**Problem to solve**
Read the data, and whenever a line holds the word "monad", report that line.

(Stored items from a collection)
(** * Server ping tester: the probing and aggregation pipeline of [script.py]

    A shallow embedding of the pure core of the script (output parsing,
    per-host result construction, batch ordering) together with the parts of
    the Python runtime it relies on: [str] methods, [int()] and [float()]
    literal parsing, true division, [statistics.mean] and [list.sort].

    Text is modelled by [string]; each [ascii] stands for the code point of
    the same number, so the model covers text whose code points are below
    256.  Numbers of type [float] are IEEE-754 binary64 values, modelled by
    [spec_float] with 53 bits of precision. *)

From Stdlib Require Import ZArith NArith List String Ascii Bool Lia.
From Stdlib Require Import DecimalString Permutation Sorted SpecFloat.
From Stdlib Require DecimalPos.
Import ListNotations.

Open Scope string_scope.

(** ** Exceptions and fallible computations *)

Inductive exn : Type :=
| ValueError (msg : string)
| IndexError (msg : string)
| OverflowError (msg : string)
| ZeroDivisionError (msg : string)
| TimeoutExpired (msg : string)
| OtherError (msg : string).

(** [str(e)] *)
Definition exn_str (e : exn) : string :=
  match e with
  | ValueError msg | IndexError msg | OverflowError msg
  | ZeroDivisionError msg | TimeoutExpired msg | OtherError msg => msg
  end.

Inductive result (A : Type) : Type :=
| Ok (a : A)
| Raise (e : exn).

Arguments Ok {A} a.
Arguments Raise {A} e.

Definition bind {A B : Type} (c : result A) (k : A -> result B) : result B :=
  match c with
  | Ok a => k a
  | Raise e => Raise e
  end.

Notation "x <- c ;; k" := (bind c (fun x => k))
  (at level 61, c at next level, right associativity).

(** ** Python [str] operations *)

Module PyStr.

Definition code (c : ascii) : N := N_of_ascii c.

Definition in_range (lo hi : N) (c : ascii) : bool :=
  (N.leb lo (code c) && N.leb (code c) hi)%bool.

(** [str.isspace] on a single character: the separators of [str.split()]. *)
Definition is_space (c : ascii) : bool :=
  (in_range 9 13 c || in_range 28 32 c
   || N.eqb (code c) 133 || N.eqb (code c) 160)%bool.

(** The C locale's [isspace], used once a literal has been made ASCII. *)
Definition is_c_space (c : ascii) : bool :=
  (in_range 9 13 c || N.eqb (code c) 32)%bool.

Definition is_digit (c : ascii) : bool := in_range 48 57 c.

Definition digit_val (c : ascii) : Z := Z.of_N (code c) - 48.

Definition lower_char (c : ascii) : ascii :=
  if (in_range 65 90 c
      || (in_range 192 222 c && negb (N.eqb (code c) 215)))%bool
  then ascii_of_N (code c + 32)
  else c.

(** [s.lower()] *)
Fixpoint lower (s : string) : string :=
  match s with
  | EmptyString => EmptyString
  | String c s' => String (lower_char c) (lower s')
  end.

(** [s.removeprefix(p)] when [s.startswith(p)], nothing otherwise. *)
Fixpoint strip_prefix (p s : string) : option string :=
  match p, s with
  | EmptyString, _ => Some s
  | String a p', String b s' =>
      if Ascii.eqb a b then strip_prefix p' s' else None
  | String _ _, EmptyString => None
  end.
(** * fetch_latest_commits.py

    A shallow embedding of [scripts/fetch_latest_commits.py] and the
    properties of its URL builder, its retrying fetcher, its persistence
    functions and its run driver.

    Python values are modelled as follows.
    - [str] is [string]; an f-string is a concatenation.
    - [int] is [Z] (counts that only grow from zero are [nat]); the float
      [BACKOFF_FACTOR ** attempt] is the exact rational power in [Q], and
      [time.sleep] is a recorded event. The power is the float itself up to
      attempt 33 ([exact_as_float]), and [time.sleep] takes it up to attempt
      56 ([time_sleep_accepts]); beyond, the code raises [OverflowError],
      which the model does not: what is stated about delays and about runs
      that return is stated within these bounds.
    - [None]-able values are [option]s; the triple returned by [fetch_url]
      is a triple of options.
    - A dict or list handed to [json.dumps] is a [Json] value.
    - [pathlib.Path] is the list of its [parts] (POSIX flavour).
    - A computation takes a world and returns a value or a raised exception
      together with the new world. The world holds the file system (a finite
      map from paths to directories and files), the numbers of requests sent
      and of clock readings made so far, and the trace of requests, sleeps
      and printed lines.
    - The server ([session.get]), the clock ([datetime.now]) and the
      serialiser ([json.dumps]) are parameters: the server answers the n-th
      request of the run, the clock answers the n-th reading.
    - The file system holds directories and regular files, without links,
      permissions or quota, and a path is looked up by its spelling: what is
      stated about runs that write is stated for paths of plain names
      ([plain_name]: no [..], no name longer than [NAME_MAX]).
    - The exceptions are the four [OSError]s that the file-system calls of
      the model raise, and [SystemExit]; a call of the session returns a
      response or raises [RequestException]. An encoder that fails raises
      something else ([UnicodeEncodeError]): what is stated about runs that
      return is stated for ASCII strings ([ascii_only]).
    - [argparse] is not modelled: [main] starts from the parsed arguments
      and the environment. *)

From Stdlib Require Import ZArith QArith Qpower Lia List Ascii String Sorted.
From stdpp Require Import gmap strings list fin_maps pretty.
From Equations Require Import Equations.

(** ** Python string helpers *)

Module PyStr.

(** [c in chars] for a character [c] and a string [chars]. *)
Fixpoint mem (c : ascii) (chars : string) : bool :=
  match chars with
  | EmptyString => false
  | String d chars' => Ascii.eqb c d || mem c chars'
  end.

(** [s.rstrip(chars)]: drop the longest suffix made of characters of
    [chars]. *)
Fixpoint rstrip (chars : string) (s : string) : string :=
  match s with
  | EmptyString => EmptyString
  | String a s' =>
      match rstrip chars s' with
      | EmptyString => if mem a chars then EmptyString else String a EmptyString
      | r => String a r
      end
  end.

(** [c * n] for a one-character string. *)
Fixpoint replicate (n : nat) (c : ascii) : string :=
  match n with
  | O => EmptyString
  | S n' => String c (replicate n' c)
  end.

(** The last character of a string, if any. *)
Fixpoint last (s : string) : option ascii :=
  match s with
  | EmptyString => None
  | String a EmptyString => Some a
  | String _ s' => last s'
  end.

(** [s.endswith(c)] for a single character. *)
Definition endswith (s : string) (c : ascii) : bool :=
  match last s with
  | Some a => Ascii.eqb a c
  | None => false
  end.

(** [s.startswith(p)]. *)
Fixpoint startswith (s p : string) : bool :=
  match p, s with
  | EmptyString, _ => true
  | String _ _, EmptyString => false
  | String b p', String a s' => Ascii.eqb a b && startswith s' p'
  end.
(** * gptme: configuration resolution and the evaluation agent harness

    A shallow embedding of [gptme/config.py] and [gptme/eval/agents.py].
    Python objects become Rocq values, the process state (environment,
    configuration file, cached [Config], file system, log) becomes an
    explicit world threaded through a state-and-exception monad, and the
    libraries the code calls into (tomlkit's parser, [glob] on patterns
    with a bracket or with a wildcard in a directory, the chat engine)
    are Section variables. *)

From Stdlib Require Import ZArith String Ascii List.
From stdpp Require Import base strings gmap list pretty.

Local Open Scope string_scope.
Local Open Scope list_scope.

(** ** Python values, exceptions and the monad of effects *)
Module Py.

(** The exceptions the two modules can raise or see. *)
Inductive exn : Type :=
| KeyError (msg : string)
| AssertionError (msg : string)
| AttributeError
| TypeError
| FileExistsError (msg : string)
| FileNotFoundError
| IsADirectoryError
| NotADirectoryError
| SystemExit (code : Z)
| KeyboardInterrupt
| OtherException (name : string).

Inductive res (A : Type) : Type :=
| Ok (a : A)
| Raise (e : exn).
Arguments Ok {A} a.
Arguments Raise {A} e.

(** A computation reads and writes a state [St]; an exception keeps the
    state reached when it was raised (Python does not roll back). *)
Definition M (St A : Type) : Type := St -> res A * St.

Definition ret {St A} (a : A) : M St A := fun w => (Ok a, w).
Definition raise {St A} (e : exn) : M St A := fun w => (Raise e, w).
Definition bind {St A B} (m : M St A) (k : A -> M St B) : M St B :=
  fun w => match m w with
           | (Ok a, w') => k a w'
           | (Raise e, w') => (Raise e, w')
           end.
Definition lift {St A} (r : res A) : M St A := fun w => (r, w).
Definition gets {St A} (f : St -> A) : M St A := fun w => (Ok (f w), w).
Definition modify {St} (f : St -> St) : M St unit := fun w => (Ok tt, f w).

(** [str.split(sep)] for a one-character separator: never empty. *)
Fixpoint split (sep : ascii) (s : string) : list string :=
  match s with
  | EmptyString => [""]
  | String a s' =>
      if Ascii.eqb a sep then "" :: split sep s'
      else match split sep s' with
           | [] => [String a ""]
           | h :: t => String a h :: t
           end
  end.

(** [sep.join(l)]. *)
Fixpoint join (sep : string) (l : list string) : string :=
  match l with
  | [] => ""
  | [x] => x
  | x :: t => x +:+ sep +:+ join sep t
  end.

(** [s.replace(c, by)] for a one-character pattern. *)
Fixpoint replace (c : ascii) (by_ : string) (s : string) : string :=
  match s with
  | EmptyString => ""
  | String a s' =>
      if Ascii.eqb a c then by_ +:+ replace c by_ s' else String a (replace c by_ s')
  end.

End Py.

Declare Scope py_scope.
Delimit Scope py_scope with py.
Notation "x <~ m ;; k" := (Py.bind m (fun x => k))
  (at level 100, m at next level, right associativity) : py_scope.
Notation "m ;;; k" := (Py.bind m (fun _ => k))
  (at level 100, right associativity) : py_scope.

**Response to this task**
    explicit world threaded through a state-and-exception monad, and the
(** ** Python values, exceptions and the monad of effects *)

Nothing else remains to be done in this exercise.